Molecular Analysis as an Aid To Assess the Public Health Risk of Non-O157 Shiga Toxin-Producing Escherichia coli Strains

Abstract

Shiga toxin-producing Escherichia coli (STEC) strains are commensal bacteria in cattle with high potential for environmental and zoonotic transmission to humans. Although O157:H7 is the most common STEC serotype, there is growing concern over the emergence of more than 200 highly virulent non-O157 STEC serotypes that are globally distributed, several of which are associated with outbreaks and/or severe human illness such as hemolytic-uremic syndrome (HUS) and hemorrhagic colitis. At present, the underlying genetic basis of virulence potential in non-O157 STEC is unknown, although horizontal gene transfer and the acquisition of new pathogenicity islands are an expected origin. We used seropathotype classification as a framework to identify genetic elements that distinguish non-O157 STEC strains posing a serious risk to humans from STEC strains that are not associated with severe and epidemic disease.
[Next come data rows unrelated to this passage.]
Lemma objective_zeroes_first (x : real_1d_array) (w : Session IrlsMapSolver) :
  AlglibObjectiveFunctionAnalyticalDiff x w =
  (g0 <- zero_gradient (GetNumPixels (the_solver w)) (gradient_ref w) ;;
   objective_from_zeroed x (the_solver w) g0 (info_log w)).
Proof. reflexivity. Qed.

(** A successful evaluation hands back the solver object and the log it
    received; only the two output references change. *)
Lemma objective_keeps_solver (x : real_1d_array) (w w' : Session IrlsMapSolver) :
  AlglibObjectiveFunctionAnalyticalDiff x w = Ok w' ->
  the_solver w' = the_solver w /\ info_log w' = info_log w.
Proof.
  intros E.
  destruct (objective_inv _ _ E) as (g0 & rs1 & g1 & rg & g2 & _ & _ & _ & _ & ->).
  split; reflexivity.
Qed.

(** C6. A successful evaluation of the objective and gradient (the data
    terms and the regularization term) leaves the IRLS weight table as it
    was: the solver object comes back unchanged, so the table is read and
    never written (and nothing is logged either). *)
Theorem objective_keeps_weight_table (x : real_1d_array)
        (w w' : Session IrlsMapSolver) :
  AlglibObjectiveFunctionAnalyticalDiff x w = Ok w' ->
  irls_weights_ (the_solver w') = irls_weights_ (the_solver w) /\
  the_solver w' = the_solver w /\
  info_log w' = info_log w.
Proof.
  intros E. destruct (objective_keeps_solver _ _ E) as [Hs Hl].
  rewrite Hs. repeat split. exact Hl.
Qed.

(** Calling the objective again on the session a first call left gives that
    same session. *)
Lemma objective_twice (x : real_1d_array) (w w' : Session IrlsMapSolver) :
  AlglibObjectiveFunctionAnalyticalDiff x w = Ok w' ->
  AlglibObjectiveFunctionAnalyticalDiff x w' = Ok w'.
Proof.
  intros E.
  destruct (objective_inv _ _ E) as (g0 & rs1 & g1 & rg & g2 & Hz & Hd & Hr & Ha & ->).
  rewrite objective_zeroes_first. simpl.
  destruct (data_terms_loop_frame _ _ _ _ _ _ Hd) as [L1 K1].
  destruct (add_into_frame _ _ _ Ha) as [L2 K2].
  rewrite zero_gradient_eq in Hz |- *.
  destruct (GetNumPixels (the_solver w) <=? length (gradient_ref w)) eqn:Hn;
    [| discriminate].
  injection Hz as Hz.
  assert (Hlen : length g0 = length (gradient_ref w)).
  { rewrite <- Hz, length_app, repeat_length, length_skipn.
    apply Nat.leb_le in Hn. lia. }
  assert (Hskip : skipn (GetNumPixels (the_solver w)) g0 =
                  skipn (GetNumPixels (the_solver w)) (gradient_ref w)).
  { rewrite <- Hz at 1. rewrite skipn_app, repeat_length, Nat.sub_diag.
    rewrite skipn_all2 by (rewrite repeat_length; lia). reflexivity. }
  replace (length g2) with (length (gradient_ref w)) by congruence.
  rewrite Hn.
  replace (skipn (GetNumPixels (the_solver w)) g2)
    with (skipn (GetNumPixels (the_solver w)) (gradient_ref w)) by congruence.
  rewrite Hz. simpl. unfold objective_from_zeroed.
  rewrite Hd. simpl. rewrite Hr. simpl. rewrite Ha. reflexivity.
Qed.

Lemma zero_gradient_exact (n : nat) (g : real_1d_array) :
  length g = n -> zero_gradient n g = Ok (repeat d0 n).
Proof.
  intros L. rewrite zero_gradient_eq, L, Nat.leb_refl.
  rewrite skipn_all2 by lia. rewrite app_nil_r. reflexivity.
Qed.

(** The log is passed through: it has no part in the cost or the gradient. *)
Lemma objective_from_zeroed_log (x : real_1d_array) (s : IrlsMapSolver)
      (g0 : real_1d_array) (log log' : list double) :
  cost_and_gradient (objective_from_zeroed x s g0 log) =
  cost_and_gradient (objective_from_zeroed x s g0 log').
Proof.
  unfold objective_from_zeroed, cost_and_gradient.
  destruct (data_terms_loop s x (GetNumPixels s) (GetNumImages s) (d0, g0))
    as [[rs1 g1] | | |]; simpl; try reflexivity.
  destruct (ComputeRegularizationAnalyticalDiff s (getcontent x))
    as [rg | | |]; simpl; try reflexivity.
  destruct (add_into (GetNumPixels s) (snd rg) g1); reflexivity.
Qed.

(** C8. Two evaluations at the same estimate on the same solver state (the
    weight table included) return the same cost and the same gradient,
    whatever the output buffers held and whatever was logged in between; in
    particular a second call on the session the first one left changes
    nothing. *)
Theorem objective_is_deterministic (x : real_1d_array)
        (w1 w2 : Session IrlsMapSolver) :
  the_solver w1 = the_solver w2 ->
  length (gradient_ref w1) = GetNumPixels (the_solver w1) ->
  length (gradient_ref w2) = GetNumPixels (the_solver w2) ->
  cost_and_gradient (AlglibObjectiveFunctionAnalyticalDiff x w1) =
  cost_and_gradient (AlglibObjectiveFunctionAnalyticalDiff x w2) /\
  (w' <- AlglibObjectiveFunctionAnalyticalDiff x w1 ;;
   AlglibObjectiveFunctionAnalyticalDiff x w') =
  AlglibObjectiveFunctionAnalyticalDiff x w1.
Proof.
  intros Hs L1 L2. split.
  - rewrite !objective_zeroes_first.
    rewrite (@zero_gradient_exact _ _ L1), (@zero_gradient_exact _ _ L2). simpl.
    rewrite Hs. apply objective_from_zeroed_log.
  - destruct (AlglibObjectiveFunctionAnalyticalDiff x w1) as [w' | | |] eqn:E;
      simpl; try reflexivity.
    apply objective_twice with (w := w1). exact E.
Qed.

End ObjectiveCallback.

(** ** Output buffers *)

Section OutputBuffers.
Context `{ImageModelApi} `{IrlsObjectiveApi}.

Lemma AlglibObjectiveFunction_zeroes_first (x : real_1d_array)
      (s : ObjectiveSolver) (f : double) (g : real_1d_array) (log : list double) :
  length g = Objective_GetNumPixels s ->
  AlglibObjectiveFunction x (mkSession s f g log) =
  AlglibObjectiveFunction x
    (mkSession s d0 (repeat d0 (Objective_GetNumPixels s)) log).
Proof.
  intros L. unfold AlglibObjectiveFunction. simpl.
  rewrite (@zero_gradient_exact _ _ L).
  rewrite (@zero_gradient_exact _ _ (repeat_length d0 _)). reflexivity.
Qed.

Lemma AnalyticalDiff_zeroes_first (x : real_1d_array)
      (s : IrlsMapSolver) (f : double) (g : real_1d_array) (log : list double) :
  length g = GetNumPixels s ->
  AlglibObjectiveFunctionAnalyticalDiff x (mkSession s f g log) =
  AlglibObjectiveFunctionAnalyticalDiff x
    (mkSession s d0 (repeat d0 (GetNumPixels s)) log).
Proof.
  intros L. rewrite !objective_zeroes_first. simpl.
  rewrite (@zero_gradient_exact _ _ L).
  rewrite (@zero_gradient_exact _ _ (repeat_length d0 _)). reflexivity.
Qed.

End OutputBuffers.

(** ** Solve and the iteration report *)

Section SolveRun.
Context `{ImageModelApi}.

Lemma initialize_irls_weights_eq (s : IrlsMapSolver) :
  irls_weights_ (initialize_irls_weights s) = repeat d1 (GetNumPixels s).
Proof.
  unfold initialize_irls_weights. simpl.
  rewrite vec_fill_repeat, vec_resize_length. reflexivity.
Qed.

(** C5. Whatever the initial estimate and the weights left from an earlier
    solve, the session Solve hands to the minimizer holds a weight table of
    [num_pixels] entries, each 1.0; nothing of the minimizer (hence no
    iteration report) runs before that. *)
Theorem Solve_initializes_weights (cg : real_1d_array -> Minimizer)
        (s : IrlsMapSolver) (log : list double) (initial_estimate : ImageData) :
  let s1 := initialize_irls_weights s in
  irls_weights_ s1 = repeat d1 (GetNumPixels s) /\
  length (irls_weights_ s1) = GetNumPixels s /\
  Forall (fun weight => weight = d1) (irls_weights_ s1) /\
  the_solver (first_session s1 log) = s1 /\
  Solve cg s log initial_estimate =
  (_first_observation <- vec_index (observations_ s1) 0 ;;
   solver_data <-
     setcontent (GetNumPixels s1) (GetMutableDataPointer initial_estimate 0) ;;
   '(solver_data, w) <-
     mincgoptimize (cg solver_data)
                   AlglibObjectiveFunctionAnalyticalDiff
                   AlglibSolverIterationCallback
                   (first_session s1 log) ;;
   Ok (ImageData_of_pixels solver_data (image_size_ s1), w)).
Proof.
  intros s1. subst s1. rewrite initialize_irls_weights_eq.
  split; [reflexivity |]. split; [apply repeat_length |].
  split; [| split; reflexivity].
  apply Forall_forall. intros weight Hin. exact (repeat_spec _ _ _ Hin).
Qed.

(** C4. The specification has the iteration report Solve registers refresh
    the weight table through UpdateIrlsWeights after every accepted step.  The
    callback of irls_map_solver.cpp does not: for every reported estimate and
    cost it returns the solver object it was given, weight table included,
    and only appends the reported cost to the log. *)
Theorem iteration_report_only_logs (x : real_1d_array) (f : double)
        (w : Session IrlsMapSolver) :
  exists w',
    AlglibSolverIterationCallback x f w = Ok w' /\
    the_solver w' = the_solver w /\
    irls_weights_ (the_solver w') = irls_weights_ (the_solver w) /\
    info_log w' = info_log w ++ [f].
Proof.
  eexists. split; [reflexivity |]. simpl. repeat split.
Qed.

(** Neither callback of this file writes the solver object, so a whole run
    of the minimizer returns it as it was. *)
Lemma mincgoptimize_keeps_solver (m : Minimizer) :
  forall (w w' : Session IrlsMapSolver) (x : real_1d_array),
    mincgoptimize m AlglibObjectiveFunctionAnalyticalDiff
                  AlglibSolverIterationCallback w = Ok (x, w') ->
    the_solver w' = the_solver w.
Proof.
  induction m as [x0 | x0 next IH | x0 f next IH]; intros w w' x E; simpl in E.
  - injection E as _ <-. reflexivity.
  - bind_inv E. rewrite (IH _ _ _ _ _ E).
    apply (objective_keeps_solver _ _ Ha).
  - apply IH in E. rewrite E. reflexivity.
Qed.

(** Hence the weights are still all 1.0 when Solve returns, however many
    steps the minimizer accepted. *)
Lemma Solve_never_refreshes_weights (cg : real_1d_array -> Minimizer)
      (s : IrlsMapSolver) (log : list double) (initial_estimate : ImageData)
      (estimated_image : ImageData) (w : Session IrlsMapSolver) :
  Solve cg s log initial_estimate = Ok (estimated_image, w) ->
  irls_weights_ (the_solver w) = repeat d1 (GetNumPixels s).
Proof.
  unfold Solve. intros E. bind_inv E. bind_inv E. bind_inv E.
  destruct a1 as [solver_data w1]. injection E as _ <-.
  rewrite (mincgoptimize_keeps_solver _ _ Ha1). simpl.
  apply initialize_irls_weights_eq.
Qed.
We report the identification of three genomic islands encoding non-LEE effector (nle) genes and 14 individual nle genes in non-O157 STEC strains that correlate independently with outbreak and HUS potential in humans. The implications for transmissible zoonotic spread and public health are discussed. These results and methods offer a molecular risk assessment strategy to rapidly recognize and respond to non-O157 STEC strains from environmental and animal sources that might pose serious public health risks to humans.